However, what options do we have if the dependent variable is not continuous, like height, but is instead binary, like survival? For example, we might wish to build a regression model to determine survival in the context of a drug treatment as a function of variables like dosing, patient weight, and so on. Furthermore, we might also wish to assign a probability to a predicted outcome rather than predict a binary outcome. Predicting a 51% chance of survival may have a different interpretation than a prediction of a 98% chance of survival. Framed in this way, the above model is not suitable for this application because probabilities take values between zero and one but the linear regression model described above is constrained by infinity.
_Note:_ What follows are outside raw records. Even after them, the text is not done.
Lemma plain_4x2_ok out : zlen out = dst -> bytes out ->
  match parts_ref dt src h dst with
  | Some o => plain_4x2 out src h cells t = Ok o
  | None => exists e, plain_4x2 out src h cells t = Err e
  end.
Proof.
  intros Hout Hby. unfold plain_4x2. pose proof (lay_segment _ _ _ Hlay) as Hsg.
  pose proof (plain_brs_ok dt src Hsrc dst h Hlay [0; 1; 2; 3] [] [] ltac:(repeat constructor; lia)
    ltac:(constructor)) as Hbrs.
  destruct (foldM _ [] [0; 1; 2; 3]) as [brs|e| |]; [| |done|done]; cycle 1.
  { cbn [mbind res_bind]. destruct Hbrs as (s & Hs & Hnone).
    rewrite (parts_none _ _ _ _ s) by done. by eexists. }
  cbn [mbind res_bind]. cbn [app] in Hbrs.
  destruct brs as [|b0 [|b1 [|b2 [|b3 [|]]]]]; try (exfalso; apply Forall2_length in Hbrs; done).
  rewrite !Forall2_cons in Hbrs. destruct Hbrs as (F0 & F1 & F2 & F3 & _). cbn [zip zip_with].
  set (ss0 := [(0, b0); (sg, b1); (2 * sg, b2); (3 * sg, b3)]).
  assert (px_inv (fun _ => 0) (fun _ => true) out ss0) as Hinv0.
  { split; [done|split; [done|split; [done|]]]. exists (fun _ => 0), (fun _ => []).
    assert (0 <= part_len h dst 3) by (apply (part_len_range _ _ _ 3 Hlay); lia).
    split; [|split; [lia|right]].
    - intros s Hs. assert (forall br, plain_fresh dt src h s br -> px_stream true s 0 [] br) as Hfr.
      { intros br (_ & Hat & Hr & Hb & Hmark). split; [lia|]. split; [done|].
        split; [lia|split; [lia|split; [done|]]]. intros _. split; [done|]. split; [done|]. by left. }
      destruct (four_cases s Hs) as [->|[->|[->| ->]]]; [exists b0|exists b1|exists b2|exists b3];
        (split; [|split; [by apply Hfr|lia]]).
      + change (Some (0, b0) = Some (0 * sg + 0, b0)). do 2 f_equal; lia.
      + change (Some (sg, b1) = Some (1 * sg + 0, b1)). do 2 f_equal; lia.
      + change (Some (2 * sg, b2) = Some (2 * sg + 0, b2)). do 2 f_equal; lia.
      + change (Some (3 * sg, b3) = Some (3 * sg + 0, b3)). do 2 f_equal; lia.
    - intros s Hs. split; [apply (part_len_range _ _ _ s Hlay Hs)|]. intros j x []%zget_Some. done. }
  assert (returns (fun '(out', ss') => exists q, px_inv q (fun _ => false) out' ss')
    (if 8 <=? zlen out - 3 * sg then loopM (length out + 1) (plain_x2_turn cells) (true, out, ss0)
     else Ok (out, ss0))) as Hloop.
  { assert (part_len h dst 3 = dst - 3 * sg) as Hp by (unfold part_len, segment_end; lia).
    destruct (Z.leb_spec 8 (zlen out - 3 * sg)).
    - apply (px_loop_ok _ 0); [lia|lia|done|]. unfold zlen in *. lia.
    - cbn. exists (fun _ => 0). eapply px_inv_ext; [exact Hinv0|]. done. }
  destruct (returns_inv _ _ Hloop) as ([out1 ss1] & -> & q & Hinv). cbn [mbind res_bind].
  destruct Hinv as (Hout1 & Hby1 & Hss1 & n & l & Hall & H3 & Hfill).
  destruct (Hall 0 ltac:(lia)) as (c0 & G0 & P0 & _). destruct (Hall 1 ltac:(lia)) as (c1 & G1 & P1 & _).
  destruct (Hall 2 ltac:(lia)) as (c2 & G2 & P2 & _).
  rewrite (idx_ok _ _ _ G0). cbn [mbind res_bind]. rewrite (idx_ok _ _ _ G1). cbn [mbind res_bind].
  rewrite (idx_ok _ _ _ G2). cbn [mbind res_bind fst].
  assert (forall s, 0 <= s < 3 -> part_len h dst s = sg) as Hpl.
  { intros s Hs. apply (part_len_range _ _ _ s Hlay ltac:(lia)). lia. }
  unfold fail_if at 1.
  destruct ((sg <? 0 * sg + n 0) || (2 * sg <? 1 * sg + n 1) || (3 * sg <? 2 * sg + n 2)) eqn:Hover;
    cbn [mbind res_bind].
  { destruct Hfill as [->|Hfill]; [by eexists|]. exfalso.
    pose proof (proj1 (Hfill 0 ltac:(lia))). pose proof (proj1 (Hfill 1 ltac:(lia))).
    pose proof (proj1 (Hfill 2 ltac:(lia))). rewrite !Hpl in * by lia. bools; lia. }
  bools.
  assert (forall s, 0 <= s < 4 -> n s <= part_len h dst s) as Hle.
  { intros s Hs. destruct (four_cases s Hs) as [->|[->|[->| ->]]]; rewrite ?Hpl by lia; lia. }
  assert (pd_inv (fun _ => false) out1 ss1) as Hpd.
  { split; [done|split; [done|split; [done|]]]. exists n, l. split.
    - intros s Hs. destruct (Hall s Hs) as (br & Hg & (A1 & A2 & A3 & A4 & A5 & _) & _).
      exists (s * sg + n s), br. specialize (Hle s Hs). by split_and!.
    - destruct Hfill as [?|Hfill]; [by left|right]. intros s Hs. by apply Hfill. }
  rewrite Hout. cbn [foldM]. rewrite !bind_assoc.
  destruct (returns_inv _ _ (pd_part_ok _ _ _ 0 Hpd ltac:(lia) eq_refl)) as ([o2 s2] & -> & I2).
  cbn [mbind res_bind].
  destruct (returns_inv _ _ (pd_part_ok _ _ _ 1 I2 ltac:(lia) eq_refl)) as ([o3 s3] & -> & I3).
  cbn [mbind res_bind].
  destruct (returns_inv _ _ (pd_part_ok _ _ _ 2 I3 ltac:(lia) eq_refl)) as ([o4 s4] & -> & I4).
  cbn [mbind res_bind].
  destruct (returns_inv _ _ (pd_part_ok _ _ _ 3 I4 ltac:(lia) eq_refl)) as ([o5 s5] & -> & I5).
  cbn [mbind res_bind].
  assert (pd_inv (fun _ => true) o5 s5) as Hfin.
  { destruct I5 as (A1 & A2 & A3 & n' & l' & A4 & A5). split; [done|split; [done|split; [done|]]].
    exists n', l'. split; [|done]. intros s Hs. specialize (A4 s Hs).
    destruct (four_cases s Hs) as [->|[->|[->| ->]]]; exact A4. }
  pose proof (pd_done o5 s5 Hfin) as Hd. destruct (parts_ref dt src h dst).
  - destruct Hd as [-> ->]. done.
  - rewrite Hd. by eexists.
Qed.
End fast.

(** ** The four decoders *)

Lemma fast_rest_x2_eq args h src cells t out s :
  fast_rest_x2 args h src cells t out s =
  fast_rest (fun seg br => huf_decode_stream_x2 seg br cells t) args h src out s.
Proof. reflexivity. Qed.

Lemma huf_cells_x2 t cells : x2_table_of (x1_table t) cells -> huf_cells cells = Ok cells.
Proof.
  intros [Hl _]. unfold huf_cells. rewrite Hl. change (Z.shiftl 1 HUF_FAST_TABLE_LOG) with (2 ^ HUF_FAST_TABLE_LOG).
  by rewrite Z.eqb_refl.
Qed.

Lemma huf_decompress_1x2_ref out src t :
  complete t -> x2_table_of (x1_table t) (ht_decode_x2 t) -> bytes src -> bytes out -> zlen out <= 2 ^ 24 ->
  match huf_ref (x1_table t) src (length out) with
  | Some l => huf_decompress_1x2 out src t = Ok l
  | None => exists e, huf_decompress_1x2 out src t = Err e
  end.
Proof.
  intros Hc Hcells Hs Ho Hlen. unfold huf_decompress_1x2.
  rewrite (huf_cells_x2 t) by done. cbn [mbind res_bind].
  pose proof (new_ok src Hs) as Hn. destruct (BitDStream.new src) as [br|e| |] eqn:Hnew; try done.
  2: { cbn. unfold huf_ref. destruct Hn as [[_ ->]|[_ ->]]; [by eexists|]. cbn. by eexists. }
  destruct Hn as (Hsr & Hok & Hu & H64 & Hpos). cbn [mbind res_bind].
  assert (exists last, zget src (zlen src - 1) = Some last /\ last <> 0) as (last & Hlast & Hnz).
  { unfold BitDStream.new in Hnew. destruct (zget src (zlen src - 1)) as [last|]; [|done].
    cbn [ok_or mbind res_bind] in Hnew. exists last. split; [done|]. intros ->. done. }
  assert (at_cursor (x1_table t) src (Z.log2 (le_val src)) 0 [] br) as Hat.
  { split_and!; try done. left. split_and!; [by rewrite Hu|rewrite Hu; apply Z.log2_nonneg|done]. }
  pose proof (stream_x2_ok t Hc _ Hcells _ _ _ _ out br Hat Ho Hlen ltac:(cbn; lia)) as Hr.
  destruct (returns_inv _ _ Hr) as ([out' br'] & -> & _ & _ & Hat'). cbn [mbind res_bind].
  pose proof (huf_ref_final _ _ _ _ _ _ Hlast Hnz Hat') as Hf. rewrite Nat.add_0_l in Hf.
  destruct (is_finished br'); rewrite Hf; cbn; [done|by eexists].
Qed.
So, we wish to model a binary outcome based on a linear combination of predictor variables as follows:

\begin{equation*} P(y=1 | x) = f(B_0 + B_1*x_i) \\ \end{equation*}

\begin{equation*} P(y=0 | x) = 1 - P(y=1 | x) = 1 - f(B_0 + B_1*x_i) \end{equation*}

Where:

\begin{equation*} 0 \leq f(x) \leq 1 \end{equation*}

One way to accomplish this is to let f be given by the logistic function such that:

\begin{equation*} P(y=1 | x) = \frac{e^{(B_0 + B_1*x_i)}}{1+e^{(B_0 + B_1*x_i)}} = \frac{1}{1+e^{-(B_0 + B_1*x_i)}} \end{equation*}

This logistic function is useful for a number of reasons:

  • The probability described by this function is bounded by zero and one

  • Increasing the probability for large values of P requires a larger change in x than for values of P close to 0.5 (diminishing returns)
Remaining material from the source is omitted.